# WHAT YOU SHOULD DO
Return only the final portion of the entries: the line with "apply NoDup_app in" and every line after it, each one exact.

# LISTED RECORDS

- Opening Delimiter -

(* ===== verification/RedisWorkerProps.v ===== *)
(** * No batch leaves the queue unhandled, and every handled one is counted

    The items pushed onto the span queues are on one of their lists or were removed, and what
    was removed had been handled or could not be decoded; the ledger counts the spans of
    every batch handled, unless it went back to the queue. *)
From S2P Require Import Prelude Model SpanLedger Sampling Classify RedisQueue RedisWorker.

(** ** Lists of a server *)

Definition spanKeys : list string := [WriteQueueRecentKey; WriteQueueBacklogKey; WriteQueueProcessingKey].

(** Everything on the lists of the span queues. *)
Definition contentOf (s : lists) : list string := mjoin (s <$> spanKeys).

Lemma NoDup_spanKeys : NoDup spanKeys.
Proof. apply (bool_decide_unpack _). vm_compute. exact I. Qed.

Lemma put_eq key l s : put key l s key = l.
Proof. unfold put. by rewrite bool_decide_eq_true_2. Qed.

Lemma put_ne key l s k : k <> key -> put key l s k = s k.
Proof. intros Hne. unfold put. by rewrite bool_decide_eq_false_2. Qed.

(** One list and the rest. *)
Lemma content_split keys key (s : lists) :
  NoDup keys -> key ∈ keys -> exists rest, forall s' : lists, (forall k, k <> key -> s' k = s k) ->
    mjoin (s' <$> keys) ≡ₚ s' key ++ rest.
Proof.
  intros Hn Hk. apply list_elem_of_split in Hk as (l1 & l2 & ->).
  exists (mjoin (s <$> l1) ++ mjoin (s <$> l2)). intros s' Hs'.
  apply NoDup_app in Hn as (_ & Hd & [Hn _]%NoDup_cons).
  assert (forall l : list string, key ∉ l -> s' <$> l = s <$> l) as Hl.
  { intros l Hl. apply list_fmap_ext. intros i y Hy. apply Hs'. intros ->. apply Hl. by eapply list_elem_of_lookup_2. }
  rewrite fmap_app, fmap_cons, join_app. change (mjoin (?x :: ?k)) with (x ++ mjoin k).
  rewrite (Hl l1), (Hl l2); [solve_Permutation|done|]. intros Hk. apply (Hd key Hk). by left.
Qed.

- Closing Delimiter -

# RESULT OF THIS EXERCISE
  apply NoDup_app in Hn as (_ & Hd & [Hn _]%NoDup_cons).
  assert (forall l : list string, key ∉ l -> s' <$> l = s <$> l) as Hl.
  { intros l Hl. apply list_fmap_ext. intros i y Hy. apply Hs'. intros ->. apply Hl. by eapply list_elem_of_lookup_2. }
  rewrite fmap_app, fmap_cons, join_app. change (mjoin (?x :: ?k)) with (x ++ mjoin k).
  rewrite (Hl l1), (Hl l2); [solve_Permutation|done|]. intros Hk. apply (Hd key Hk). by left.
Qed.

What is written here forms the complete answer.